## TASK
Within the lines below, find those that hold the string "EvSleep" and copy each one.

## INFORMATION
(** [id] is [c.Param("id")]; [req] is what [c.ShouldBindJSON(&req)]
    bound, [None] when it returned an error. *)
Definition reviewTask (id : string) (req : option reviewRequest) : Prog :=
  match req with
  | None => Respond (writeError StatusBadRequest "invalid json")
  | Some req =>
      let result :=
        strings.ToLower mapUnicodeToLower (strings.TrimSpace (Result req)) in
      match reviewSwitch result with
      | None =>
          Respond (writeError StatusBadRequest
                              "result must be 'remembered' or 'forgot'")
      | Some remembered =>
          Now (fun now =>
          StoreReview id remembered now (fun r =>
            match r with
            | Failed err =>
                if error_is_NotFound err
                then Respond (writeError StatusNotFound (Error err))
                else Respond (writeError StatusInternalServerError (Error err))
            | Got t =>
                Now (fun now' => Respond (JSON StatusOK (TaskBody (mapTask t now'))))
            end))
      end
  end.
End Handlers.

(** *** Running a handler *)

(** What the surroundings of one request answer: the successive clock
    readings and the outcome of each store call. *)
Record World : Type := {
  clock : nat -> Time;
  onAll : storeResult (list tasks.Task);
  onReview : string -> bool -> Time -> storeResult tasks.Task
}.
(** X3. [b.Copy()] is structurally equal to [b] exactly when the four
    fields the struct literal omits are zero in [b], [b] has no key-switch
    moduli, and each list of moduli has the length [Copy] makes for it. *)
Theorem Copy_equal_iff :
  forall b : BootstrappingParameters,
    Copy b = b <->
    LogN b = 0 /\ LogSlots b = 0 /\ Scale b = 0 /\ Sigma b = 0 /\
    keySwitchModuli b = [] /\
    length (CoeffsToSlotsModuli.Qi (coeffsToSlotsModuli b)) = CtSDepth b true /\
    length (SineEvalModuli.Qi (sineEvalModuli b)) = CtSDepth b true /\
    length (SlotsToCoeffsModuli.Qi (slotsToCoeffsModuli b)) = StCDepth b true.
Proof.
  intros b.
  destruct (Copy_cuts_or_pads_the_moduli b) as (_ & Icts & Isin & Istc).
  split.
  - intros E.
    pose proof (f_equal LogN E) as E1. pose proof (f_equal LogSlots E) as E2.
    pose proof (f_equal Scale E) as E3. pose proof (f_equal Sigma E) as E4.
    pose proof (f_equal keySwitchModuli E) as E5.
    repeat split; auto.
    + apply Icts. now rewrite E.
    + apply Isin. now rewrite E.
    + apply Istc. now rewrite E.
  - intros (E1 & E2 & E3 & E4 & E5 & Lcts & Lsin & Lstc).
    apply Icts in Lcts. apply Isin in Lsin. apply Istc in Lstc.
    pose proof (Copy_ResidualModuli b) as Er.
    destruct (Copy_ScalingFactors b) as (Sc & Ss & Se).
    destruct b as [rm km [stcQ stcS] [sinQ sinS] [ctsQ ctsS]
                   logN logSlots scale sigma h st mr sr sd sres asd n12].
    cbn [LogN LogSlots Scale Sigma keySwitchModuli] in E1, E2, E3, E4, E5.
    subst logN logSlots scale sigma km.
    unfold Copy in *.
    cbn [coeffsToSlotsModuli sineEvalModuli slotsToCoeffsModuli residualModuli
         CoeffsToSlotsModuli.Qi SineEvalModuli.Qi SlotsToCoeffsModuli.Qi
         CoeffsToSlotsModuli.ScalingFactor SlotsToCoeffsModuli.ScalingFactor
         SineEvalModuli.ScalingFactor H sinType MessageRatio SinRange SinDeg
         SinRescal ArcSineDeg MaxN1N2Ratio] in *.
    rewrite Lcts, Lsin, Lstc, Er, Sc, Ss. reflexivity.
Qed.

(** A receiver that [Copy] reproduces. *)
Lemma Copy_equal_iff_witness :
  let b := Copy (DefaultBootstrapParams0 0) in
  (Copy b = b <->
   LogN b = 0 /\ LogSlots b = 0 /\ Scale b = 0 /\ Sigma b = 0 /\
   keySwitchModuli b = [] /\
   length (CoeffsToSlotsModuli.Qi (coeffsToSlotsModuli b)) = CtSDepth b true /\
   length (SineEvalModuli.Qi (sineEvalModuli b)) = CtSDepth b true /\
   length (SlotsToCoeffsModuli.Qi (slotsToCoeffsModuli b)) = StCDepth b true) /\
  Copy b = b.
Proof.
  split; [apply (Copy_equal_iff (Copy (DefaultBootstrapParams0 0))) |].
  apply (Copy_equal_iff (Copy (DefaultBootstrapParams0 0))). repeat split.
Defined.

(** X4. A copy of a copy equals the copy. *)
Theorem Copy_idempotent :
  forall b : BootstrappingParameters, Copy (Copy b) = Copy b.
Proof.
  intros b. apply Copy_equal_iff.
  destruct (Copy_ScalingFactors b) as (Sc & Ss & _).
  unfold CtSDepth, StCDepth. rewrite Sc, Ss.
  unfold Copy.
  cbn [coeffsToSlotsModuli sineEvalModuli slotsToCoeffsModuli
       CoeffsToSlotsModuli.Qi SineEvalModuli.Qi SlotsToCoeffsModuli.Qi
       LogN LogSlots Scale Sigma keySwitchModuli].
  rewrite !length_copy, !length_make. repeat split.
Qed.

(** X5. The factorisation depth ([actual = false]) is the total number of
    scaling factors, and [Copy] changes neither depth. When no row of
    scaling factors is empty, the factorisation depth is at least the number
    of moduli consumed ([actual = true]), with equality exactly when every
    row holds a single factor. *)
Theorem depths_count_scaling_factors :
  forall b : BootstrappingParameters,
    let cts := CoeffsToSlotsModuli.ScalingFactor (coeffsToSlotsModuli b) in
    let stc := SlotsToCoeffsModuli.ScalingFactor (slotsToCoeffsModuli b) in
    CtSDepth b false = length (concat cts) /\
    StCDepth b false = length (concat stc) /\
    (forall actual, CtSDepth (Copy b) actual = CtSDepth b actual /\
                    StCDepth (Copy b) actual = StCDepth b actual) /\
    (Forall (fun r => r <> []) cts ->
     (CtSDepth b true <= CtSDepth b false)%nat /\
     (CtSDepth b false = CtSDepth b true <->
      Forall (fun r => length r = 1%nat) cts)) /\
    (Forall (fun r => r <> []) stc ->
     (StCDepth b true <= StCDepth b false)%nat /\
     (StCDepth b false = StCDepth b true <->
      Forall (fun r => length r = 1%nat) stc)).
Proof.
  intros b cts stc.
  assert (Ec : CtSDepth b false = length (concat cts))
    by (unfold CtSDepth; now rewrite depth_fold).
  assert (Es : StCDepth b false = length (concat stc))
    by (unfold StCDepth; now rewrite depth_fold).
  assert (singles : forall sf : list (list float64),
             Forall (fun r => length r = 1%nat) sf -> length (concat sf) = length sf).
  { induction 1 as [|r sf Hr _ IH]; cbn [concat length]; [reflexivity |].
    rewrite length_app. lia. }
  split; [exact Ec |]. split; [exact Es |]. split; [| split].
  - destruct (Copy_ScalingFactors b) as (Sc & Ss & _).
    intros actual. unfold CtSDepth, StCDepth. now rewrite Sc, Ss.
  - intros Hne. rewrite Ec. unfold CtSDepth. split.
    + now apply length_concat_ge.
    + split; [now apply length_concat_eq | apply singles].
  - intros Hne. rewrite Es. unfold StCDepth. split.
    + now apply length_concat_ge.
    + split; [now apply length_concat_eq | apply singles].
Qed.

(** The first default set: two SlotsToCoeffs moduli carry three scaling
    factors. *)
Lemma depths_count_scaling_factors_witness :
  let b := DefaultBootstrapParams0 0 in
  Forall (fun r : list float64 => r <> [])
         (SlotsToCoeffsModuli.ScalingFactor (slotsToCoeffsModuli b)) /\
  (StCDepth b true <= StCDepth b false)%nat /\
  StCDepth b true = 2%nat /\ StCDepth b false = 3%nat.
Proof.
  assert (Hne : Forall (fun r : list float64 => r <> [])
                  (SlotsToCoeffsModuli.ScalingFactor
                     (slotsToCoeffsModuli (DefaultBootstrapParams0 0))))
    by (repeat constructor; discriminate).
  split; [exact Hne |].
  split; [| split; reflexivity].
  exact (proj1 (proj2 (proj2 (proj2 (proj2
           (depths_count_scaling_factors (DefaultBootstrapParams0 0))))) Hne)).
Defined.

End ckksCopy.

(* ===================================================================== *)
(** ** What the encryptor writes *)
(* ===================================================================== *)

Module FootprintFacts.
Import rlwe Spec MonadFacts Footprint.

Section Primitives.
Context {PV : Provider}.

Lemma writesOnly_ret {A} W (x : A) : writesOnly W (ret x).
Proof. intros s y s' [= _ <-] l _. reflexivity. Qed.

Lemma writesOnly_fail {A} W e : writesOnly W (@fail _ A e).
Proof. intros s y s' E. discriminate E. Qed.
(** X1. A chunk without a [result], or whose [result.lastChunk] is falsy, leaves
    [content] as it was: nothing is extracted from a chunk that is not the
    last one of an artifact. *)
Theorem non_final_chunk_keeps_content (content : value) (chunk_dict : dict) :
  truthy (dict_get chunk_dict "result") = false
  \/ (exists result : dict,
         dict_get chunk_dict "result" = VDict result
         /\ truthy (dict_get result "lastChunk") = false) ->
  DirectorAgent.process_chunk content chunk_dict = inr content.
Proof.
  intros [H | (result & Hres & Hlast)]; unfold DirectorAgent.process_chunk.
  - now rewrite H.
  - rewrite Hres. destruct result as [|kv result]; [reflexivity |].
    cbn [truthy py_get py_get_default bind ret Monad_result].
    fold (dict_get (kv :: result) "lastChunk"). now rewrite Hlast.
Qed.

Lemma non_final_chunk_keeps_content_witness :
  DirectorAgent.process_chunk (VStr "kept")
    [("result", VDict [("lastChunk", VBool false);
                       ("artifact", VDict [("parts", VList [text_part "ignored"])])])]
  = inr (VStr "kept").
Proof.
  apply (non_final_chunk_keeps_content (VStr "kept")
           [("result", VDict [("lastChunk", VBool false);
                              ("artifact", VDict [("parts", VList [text_part "ignored"])])])]).
  right.
  exists [("lastChunk", VBool false);
          ("artifact", VDict [("parts", VList [text_part "ignored"])])].
  split; reflexivity.
Defined.

(** X2. A chunk whose [result] is truthy and is no mapping stops the loop with an
    [AttributeError]: the chunks after it are not read, and [content] is what
    the chunks before it left. *)
Theorem malformed_result_stops_loop (content : value) (pre post : list dict)
    (bad : dict) (r : value) (fin : stream_end) :
  forallb is_classified pre = true ->
  dict_get bad "result" = r ->
  truthy r = true ->
  (forall d : dict, r <> VDict d) ->
  DirectorAgent.consume_chunks content (pre ++ bad :: post) fin
  = (fst (DirectorAgent.consume_chunks content pre EndOfStream),
     Some (PyExn "AttributeError"
             ("'" ++ type_name r ++ "' object has no attribute 'get'"))).
Proof.
  intros Hpre Hres Htruthy Hnot.
  rewrite ChunkFacts.consume_chunks_app.
  pose proof (ChunkFacts.consume_classified content pre Hpre) as Hok.
  destruct (DirectorAgent.consume_chunks content pre EndOfStream) as [c o].
  cbn [snd] in Hok. subst o. cbn [fst DirectorAgent.consume_chunks].
  unfold DirectorAgent.process_chunk. rewrite Hres, Htruthy.
  destruct r as [| | | | |d]; try reflexivity. now elim (Hnot d).
Qed.
(** [re.search]: the leftmost match. *)
Fixpoint search (r : regex) (s : str) : option (list str * str) :=
  match match_at r s with
  | Some m => Some m
  | None => match s with
            | [] => None
            | _ :: s' => search r s'
            end
  end.

(** [re.findall]: successive non-overlapping matches, left to right.
    [skip] counts the characters of the last match still to be passed. *)
Fixpoint findall_from (r : regex) (skip : nat) (s : str) : list (list str) :=
  match skip with
  | S n =>
      match s with
      | [] => []
      | _ :: s' => findall_from r n s'
      end
  | O =>
      match match_at r s with
      | Some (caps, rest) =>
          caps ::
            match s with
            | [] => []
            | _ :: s' => findall_from r (pred (length s - length rest)) s'
            end
      | None =>
          match s with
          | [] => []
          | _ :: s' => findall_from r 0 s'
          end
      end
  end.

Definition findall (r : regex) (s : str) : list (list str) :=
  findall_from r 0 s.

(** The first group of a one-group pattern. *)
Definition group1 (caps : list str) : str :=
  match caps with
  | g :: _ => g
  | [] => []
  end.

(** The tuple [findall] yields for a two-group pattern. *)
Definition group12 (caps : list str) : str * str :=
  match caps with
  | g1 :: g2 :: _ => (g1, g2)
  | _ => ([], [])
  end.

End Re.
Export Re.

(** ** [extract_training_data.py] *)

Module Extractor.

(** A training example: the dict with keys [instruction], [context] and
    [response], in that order. *)
Record example : Type := mkExample {
  instruction : str;
  context : str;
  response : str
}.

(** [rf"{re.escape(header)}(.*?)(?=\n## |$)"] *)
Definition section_re (header : str) : regex :=
  Seq (Lit header)
    (Seq (Group AnyLazy) (Ahead (Alt (Lit (nl :: lit "## ")) Eos))).
(** ** Configuration constants *)

Definition TIMEFRAMES : list string := ["1m"; "5m"; "15m"; "1h"; "4h"]%string.
Definition LOW_THRESH : float := 20.0%float.
Definition HIGH_THRESH : float := 80.0%float.
(** [COOLDOWN_SECONDS] is the [int] 300; it is only ever compared with a
    float, which compares as with the float 300.0. *)
Definition COOLDOWN_SECONDS : float := 300%float.

Definition SYMBOL_CANDIDATES : list (string * list string) :=
  [ ("bybit",     ["BTC/USDT"]);
    ("okx",       ["BTC/USDT"; "BTC-USDT"]);
    ("kraken",    ["BTC/USDT"; "XBT/USDT"; "BTC/USD"; "XBT/USD"]);
    ("binanceus", ["BTC/USDT"; "BTC/USD"]);
    ("coinbase",  ["BTC/USD"; "BTC/USDT"]) ]%string.

(** Python's comparison operators on floats.  [a > b] is [b < a] and
    [a >= b] is [b <= a]; every comparison with a NaN is false. *)
Definition flt (a b : float) : bool := PrimFloat.ltb a b.
Definition fgt (a b : float) : bool := PrimFloat.ltb b a.
Definition fge (a b : float) : bool := PrimFloat.leb b a.

(** ** Zone classifier *)

Inductive zone : Set := below | above | normal.

Definition zone_eqb (a b : zone) : bool :=
  match a, b with
  | below, below | above, above | normal, normal => true
  | _, _ => false
  end.

Definition classify_zone (rsi : float) : zone :=
  if flt rsi LOW_THRESH then below
  else if fgt rsi HIGH_THRESH then above
  else normal.

(** ** Alert decision engine (the body of the timeframe loop of [main])

    One entry of [state]: the dictionary
    [{"last_zone", "last_ts", "last_alert_low", "last_alert_high"}]. *)

Record tf_state : Set := mk_tf_state {
  last_zone : zone;
  last_ts : Z;
  last_alert_low : float;
  last_alert_high : float
}.

Definition initial_tf_state : tf_state :=
  {| last_zone := normal; last_ts := 0;
     last_alert_low := 0.0%float; last_alert_high := 0.0%float |}.

(** [state = {tf: {...} for tf in TIMEFRAMES}]. *)
Definition initial_state : gmap string tf_state :=
  list_to_map ((fun tf => (tf, initial_tf_state)) <$> TIMEFRAMES).

(** The selected market: the exchange (by its [id]) and the symbol. *)
Definition market : Type := string * string.

(** [alert_text] is an f-string; it is kept as the values it interpolates
    (the UTC time stamp is read from the clock when the text is built). *)
Inductive side : Set := OVERSOLD | OVERBOUGHT.

Record alert : Set := mk_alert {
  alert_side : side;
  alert_tf : string;
  alert_symbol : string;
  alert_rsi : float;
  alert_exchange : string
}.

Definition new_candle (ts : Z) (tf_st : tf_state) : bool :=
  negb (ts =? last_ts tf_st).

Definition crossed_below (ts : Z) (tf_st : tf_state) (z : zone) : bool :=
  new_candle ts tf_st && (negb (zone_eqb (last_zone tf_st) below) && zone_eqb z below).

Definition crossed_above (ts : Z) (tf_st : tf_state) (z : zone) : bool :=
  new_candle ts tf_st && (negb (zone_eqb (last_zone tf_st) above) && zone_eqb z above).

Definition can_low (now_t : float) (tf_st : tf_state) : bool :=
  fge (now_t - last_alert_low tf_st)%float COOLDOWN_SECONDS.

Definition can_high (now_t : float) (tf_st : tf_state) : bool :=
  fge (now_t - last_alert_high tf_st)%float COOLDOWN_SECONDS.

(** Lines 134-165 of [main], on the entry [tf_state = state[tf]]: the new
    entry and the [alert_text] handed to [send_telegram] ([None] when no
    alert is sent this cycle). *)
Definition on_sample (m : market) (tf : string) (tf_st : tf_state)
    (rsi : float) (ts : Z) (now_t : float) : tf_state * option alert :=
  let z := classify_zone rsi in
  let '(tf_st1, alert_text) :=
    if zone_eqb z below && (crossed_below ts tf_st z || can_low now_t tf_st) then
      ({| last_zone := last_zone tf_st; last_ts := last_ts tf_st;
          last_alert_low := now_t; last_alert_high := last_alert_high tf_st |},
       Some (mk_alert OVERSOLD tf (snd m) rsi (fst m)))
    else if zone_eqb z above && (crossed_above ts tf_st z || can_high now_t tf_st) then
      ({| last_zone := last_zone tf_st; last_ts := last_ts tf_st;
          last_alert_low := last_alert_low tf_st; last_alert_high := now_t |},
       Some (mk_alert OVERBOUGHT tf (snd m) rsi (fst m)))
    else (tf_st, None) in
  ({| last_zone := z; last_ts := ts;
      last_alert_low := last_alert_low tf_st1;
      last_alert_high := last_alert_high tf_st1 |}, alert_text).

(** The same lines on the table: [state[tf]] raises [KeyError] on a label
    that is not a key ([None] here); the entry is updated in place. *)
Definition process_sample (m : market) (state : gmap string tf_state)
    (tf : string) (rsi : float) (ts : Z) (now_t : float)
    : option (gmap string tf_state * option alert) :=
  match state !! tf with
  | None => None
  | Some tf_st =>
      let '(tf_st', alert_text) := on_sample m tf tf_st rsi ts now_t in
      Some (<[tf := tf_st']> state, alert_text)
  end.

(** ** The outside world

    An exception is kept as its message ([str(e)]).  A call that can raise
    returns a [result]. *)

Definition exn : Type := string.

Inductive result (A : Type) : Type :=
  | Ok (a : A)
  | Raise (e : exn).
Arguments Ok {A} a.
Arguments Raise {A} e.

(** An OHLCV candle is the list [[ts, open, high, low, close, volume]]. *)
Definition candle : Type := list float.

(** What the exchanges and the Telegram API answer.  [ccxt_make] is
    [make_exchange], [ccxt_load_markets] is [ex.load_markets()],
    [ccxt_fetch_ohlcv] is [ex.fetch_ohlcv(sym, timeframe=..., limit=...)]
    and [requests_post] is [requests.post(url, data=..., timeout=...)]. *)
Record world : Type := mk_world {
  ccxt_make : string -> result unit;
  ccxt_load_markets : string -> result unit;
  ccxt_fetch_ohlcv : string -> string -> string -> Z -> result (list candle);
  requests_post : string -> list (string * string) -> Z -> result unit
}.

(** What a run does to the outside, in order.  A call is recorded with
    its answer.  A printed line is kept without its ["[<UTC time>] "]
    prefix, which is read from the clock. *)
Inductive event : Type :=
  | EvMake (ex_id : string) (r : result unit)
  | EvLoadMarkets (ex_id : string) (r : result unit)
  | EvFetch (ex_id sym timeframe : string) (limit : Z) (r : result (list candle))
  | EvPost (url : string) (data : list (string * string)) (timeout : Z) (r : result unit)
  | EvPrint (line : string)
  | EvSleep (seconds : Z).

(** Computations that leave a trace of events. *)
Definition io (A : Type) : Type := A * list event.

Definition io_ret {A} (a : A) : io A := (a, []).

Definition io_bind {A B} (c : io A) (k : A -> io B) : io B :=
  (fst (k (fst c)), snd c ++ snd (k (fst c))).

Declare Scope io_scope.
Delimit Scope io_scope with io.
Notation "x <~ c ;; k" := (io_bind c (fun x => k))
  (at level 100, c at next level, right associativity) : io_scope.
Notation "c ;;; k" := (io_bind c (fun _ => k))
  (at level 100, right associativity) : io_scope.

Definition emit (e : event) : io unit := (tt, [e]).
Definition print (line : string) : io unit := emit (EvPrint line).
Definition sleep (seconds : Z) : io unit := emit (EvSleep seconds).

Section WithWorld.

Variable w : world.

Definition make_exchange (ex_id : string) : io (result unit) :=
  let r := ccxt_make w ex_id in (r, [EvMake ex_id r]).

Definition load_markets (ex_id : string) : io (result unit) :=
  let r := ccxt_load_markets w ex_id in (r, [EvLoadMarkets ex_id r]).

Definition fetch_ohlcv (ex_id sym timeframe : string) (limit : Z)
    : io (result (list candle)) :=
  let r := ccxt_fetch_ohlcv w ex_id sym timeframe limit in
  (r, [EvFetch ex_id sym timeframe limit r]).

Definition post (url : string) (data : list (string * string)) (timeout : Z)
    : io (result unit) :=
  let r := requests_post w url data timeout in (r, [EvPost url data timeout r]).

(** *** Market source selector *)

(** [candles and len(candles[0]) >= 5] *)
Definition working (candles : list candle) : bool :=
  match candles with
  | [] => false
  | c :: _ => 5 <=? Z.of_nat (length c)
  end.

(** How the inner [for sym in syms] loop ends: by the [return ex, sym]
    of the function, or by running out of symbols. *)
Inductive loop_exit : Type :=
  | Return (m : market)
  | Exhausted (last_err : option exn).

Fixpoint probe_symbols (ex_id : string) (syms : list string)
    (last_err : option exn) : io loop_exit :=
  match syms with
  | [] => io_ret (Exhausted last_err)
  | sym :: syms' =>
      (r <~ fetch_ohlcv ex_id sym "1m" 10 ;;
       match r with
       | Ok candles =>
           if working candles then
             print ("Using " ++ ex_id ++ " / " ++ sym) ;;;
             io_ret (Return (ex_id, sym))
           else probe_symbols ex_id syms' last_err
       | Raise e =>
           print (ex_id ++ " " ++ sym ++ " failed: " ++ e) ;;;
           sleep 1 ;;;
           probe_symbols ex_id syms' (Some e)
       end)%io
  end.

(** [f"{last_err}"]: [str(None)] is ["None"]. *)
Definition fmt_err (last_err : option exn) : string :=
  default "None"%string last_err.

Definition no_market (last_err : option exn) : exn :=
  ("No working exchange/symbol. Last error: " ++ fmt_err last_err)%string.

(** The outer [for ex_id, syms in ...] loop and the final [raise]. *)
Fixpoint pick_from (cands : list (string * list string))
    (last_err : option exn) : io (result market) :=
  match cands with
  | [] => io_ret (Raise (no_market last_err))
  | (ex_id, syms) :: rest =>
      (r <~ make_exchange ex_id ;;
       match r with
       | Raise e =>
           print ("Could not init " ++ ex_id ++ ": " ++ e) ;;;
           pick_from rest (Some e)
       | Ok _ =>
           l <~ load_markets ex_id ;;
           match l with
           | Raise e => print (ex_id ++ " load_markets warn: " ++ e)
           | Ok _ => io_ret tt
           end ;;;
           x <~ probe_symbols ex_id syms last_err ;;
           match x with
           | Return m => io_ret (Ok m)
           | Exhausted last_err' => sleep 1 ;;; pick_from rest last_err'
           end
       end)%io
  end.

Definition pick_working_market : io (result market) :=
  pick_from SYMBOL_CANDIDATES None.

(** *** Notifier *)

(** [BOT_TOKEN] and [CHAT_ID] are read from the process environment
    with the default [""]. *)
Variable environ : gmap string string.

Definition BOT_TOKEN : string := default ""%string (environ !! "BOT_TOKEN"%string).
Definition CHAT_ID : string := default ""%string (environ !! "CHAT_ID"%string).

(** [not s] on a string. *)
Definition str_not (s : string) : bool :=
  match s with EmptyString => true | String _ _ => false end.

(** [send_telegram] returns [None] on every path; [Ok tt] is that
    normal return. *)
Definition send_telegram (text : string) : io (result unit) :=
  (if str_not BOT_TOKEN || str_not CHAT_ID then
     print ("(TELEGRAM DISABLED) " ++ text) ;;;
     io_ret (Ok tt)
   else
     let url := ("https://api.telegram.org/bot" ++ BOT_TOKEN ++ "/sendMessage")%string in
     r <~ post url [("chat_id", CHAT_ID); ("text", text)]%string 15 ;;
     match r with
     | Ok _ => io_ret (Ok tt)
     | Raise e => print ("Telegram send error: " ++ e) ;;; io_ret (Ok tt)
     end)%io.

End WithWorld.

(** ** Reading a trace and the candidate table

    The pairs probed by a run, in order. *)
Definition probes (t : list event) : list market :=
  omap (fun ev => match ev with
                  | EvFetch ex_id sym _ _ _ => Some (ex_id, sym)
                  | _ => None
                  end) t.

(** The exchanges a run tried to build, in order. *)
Definition makes (t : list event) : list string :=
  omap (fun ev => match ev with
                  | EvMake ex_id _ => Some ex_id
                  | _ => None
                  end) t.

(** The exchanges on which a run called [load_markets], in order. *)
Definition loads (t : list event) : list string :=
  omap (fun ev => match ev with
                  | EvLoadMarkets ex_id _ => Some ex_id
                  | _ => None
                  end) t.

Definition initialises (w : world) (ex_id : string) : bool :=
  match ccxt_make w ex_id with Ok _ => true | Raise _ => false end.

(** The probe of [fetch_ohlcv(sym, timeframe="1m", limit=10)] passes the
    test of [pick_working_market]. *)
Definition probe_works (w : world) (m : market) : bool :=
  match ccxt_fetch_ohlcv w (fst m) (snd m) "1m" 10 with
  | Ok candles => working candles
  | Raise _ => false
  end.

Definition probe_error (w : world) (m : market) : list exn :=
  match ccxt_fetch_ohlcv w (fst m) (snd m) "1m" 10 with
  | Ok _ => []
  | Raise e => [e]
  end.

(** The candidate table flattened in its order, without the providers
    that do not initialise. *)
Fixpoint attempts (w : world) (cands : list (string * list string))
    : list market :=
  match cands with
  | [] => []
  | (ex_id, syms) :: rest =>
      (if initialises w ex_id then pair ex_id <$> syms else [])
        ++ attempts w rest
  end.

(** The errors of initialisation and of probes over the whole table, in
    order. *)
Fixpoint init_and_probe_errors (w : world) (cands : list (string * list string))
    : list exn :=
  match cands with
  | [] => []
  | (ex_id, syms) :: rest =>
      match ccxt_make w ex_id with
      | Raise e => [e]
      | Ok _ => flat_map (probe_error w) (pair ex_id <$> syms)
      end ++ init_and_probe_errors w rest
  end.

(** The elements of [l] up to and with the first that satisfies [P]. *)
Fixpoint take_through {A} (P : A -> bool) (l : list A) : list A :=
  match l with
  | [] => []
  | x :: l' => if P x then [x] else x :: take_through P l'
  end.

## FINISHED TASK
  | EvSleep (seconds : Z).
Definition sleep (seconds : Z) : io unit := emit (EvSleep seconds).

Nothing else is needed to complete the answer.